Required action: For the entries below, repeat exactly each line starting with the one that contains "destruct (decide (x" and going on through the one that contains "cfg, LoadConfig = Ok cfg", and no others.

Information:
(** C27: Seeding an in-memory repository with an accepted configuration (whole
    seconds) fails only for a link that is itself refused, never for the
    configured interval, timeout or status.  When it succeeds every link has
    exactly one monitor, a new one has the configured settings and is enabled,
    and monitors that were there are untouched: seeding again after a restart is
    harmless. *)
Theorem seeds_created cfg s links :
  LoadConfig = Ok cfg → cfg_CheckInterval cfg mod Second = 0 → cfg_HTTPTimeout cfg mod Second = 0 →
  store_wf s → seeds_fresh s links cfg →
  let '(s', err) := SeedRepository s links cfg in
  store_wf s' ∧ keeps_monitors s s'
  ∧ match err with
    | Some e => ∃ why, e = ErrInvalidMonitor why ∧ link_refused why
    | None => ∀ link clk rnd, (link, clk, rnd) ∈ links → seeded cfg s s' link
    end.
Proof.
  intros Hcfg Hi Ht. revert s. induction links as [|[[link clk] rnd] links IH]; intros s Hwf Hfresh; cbn [SeedRepository].
  { split; [done|]. split; [by intros ? ?|]. by intros ? ? ? ?%not_elem_of_nil. }
  destruct Hfresh as [Hf Hfresh].
  pose proof (Create_wf s (seed_input cfg link) clk rnd Hwf Hf) as Hwf1.
  pose proof (λ id m, Create_keeps s (seed_input cfg link) clk rnd id m Hwf Hf) as Hk.
  pose proof (Create_urls s (seed_input cfg link) clk rnd) as Hu.
  destruct (Create s (seed_input cfg link) clk rnd) as [s1 r] eqn:Hc. cbn [fst] in *. specialize (IH s1 Hwf1 Hfresh).
  assert ((∃ m, r = Ok m) ∨ r = Err ErrMonitorExists →
    let '(s', err) := SeedRepository s1 links cfg in
    store_wf s' ∧ keeps_monitors s s'
    ∧ match err with
      | Some e => ∃ why, e = ErrInvalidMonitor why ∧ link_refused why
      | None => ∀ x clk' rnd', (x, clk', rnd') ∈ (link, clk, rnd) :: links → seeded cfg s s' x
      end) as Hrest.
  { intros Hr. destruct (Create_seed _ _ _ _ _ _ _ Hwf Hc Hr) as (id & m & H1 & H2 & H3 & H4 & _).
    destruct (SeedRepository s1 links cfg) as [s' [e|]]; destruct IH as (Hwf' & Hk' & IH);
      (split; [done|]); (split; [by intros i x Hx%Hk%Hk'|]); [done|].
    assert (seeded cfg s s' link) as Hhead by (eapply seeded_kept; [by exists id, m|done|done]).
    intros x clk' rnd' [[= -> -> ->]|Hx]%elem_of_cons; [done|].
    destruct (decide (x = link)) as [->|Hne]; [done|]. destruct (IH _ _ _ Hx) as (id' & m' & G1 & G2 & G3 & G4).
    exists id', m'. split; [done|]. split; [done|]. split; [done|]. intros Hn. apply G4. by rewrite Hu. }
  destruct (Create_result _ _ _ _ _ _ Hc) as [[m ->]|[->|(why & -> & -> & Hv)]]; [apply Hrest; left; by eexists|apply Hrest; by right|].
  split; [done|]. split; [done|]. exists why. split; [done|]. by eapply seed_input_valid.
Qed.
End seeding.

(** One link, into an empty store. *)
Definition sample_seeds : list (string * Time * Entropy) :=
  [("https://a.example/health", sample_now, sample_rnd 1)].

Lemma seeds_created_witness :
  ∃ cfg, LoadConfig = Ok cfg
  ∧ (SeedRepository (NewMonitorStore default_policy) sample_seeds cfg).2 = None
  ∧ seeded cfg (NewMonitorStore default_policy) (SeedRepository (NewMonitorStore default_policy) sample_seeds cfg).1 "https://a.example/health".
Proof.
  assert (match LoadConfig with
          | Ok cfg => (cfg_CheckInterval cfg mod Second =? 0) && (cfg_HTTPTimeout cfg mod Second =? 0)
                      && match (SeedRepository (NewMonitorStore default_policy) sample_seeds cfg).2 with None => true | Some _ => false end
          | Err _ => false end = true) as H by (vm_compute; reflexivity).
  destruct LoadConfig as [cfg|e] eqn:Hc; [|discriminate].
  apply andb_true_iff in H as [[H1%Z.eqb_eq H2%Z.eqb_eq]%andb_true_iff H3].
  pose proof (seeds_created cfg (NewMonitorStore default_policy) sample_seeds Hc H1 H2 (NewMonitorStore_wf _)) as H.
  exists cfg. split; [reflexivity|]. destruct (SeedRepository _ _ _) as [s' [e|]]; [discriminate|].
  split; [reflexivity|]. destruct H as (_ & _ & H); [by split|]. apply (H _ sample_now (sample_rnd 1)). by left.
Defined.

Answer to this problem:
    destruct (decide (x = link)) as [->|Hne]; [done|]. destruct (IH _ _ _ Hx) as (id' & m' & G1 & G2 & G3 & G4).
    exists id', m'. split; [done|]. split; [done|]. split; [done|]. intros Hn. apply G4. by rewrite Hu. }
  destruct (Create_result _ _ _ _ _ _ Hc) as [[m ->]|[->|(why & -> & -> & Hv)]]; [apply Hrest; left; by eexists|apply Hrest; by right|].
  split; [done|]. split; [done|]. exists why. split; [done|]. by eapply seed_input_valid.
Qed.
End seeding.

(** One link, into an empty store. *)
Definition sample_seeds : list (string * Time * Entropy) :=
  [("https://a.example/health", sample_now, sample_rnd 1)].

Lemma seeds_created_witness :
  ∃ cfg, LoadConfig = Ok cfg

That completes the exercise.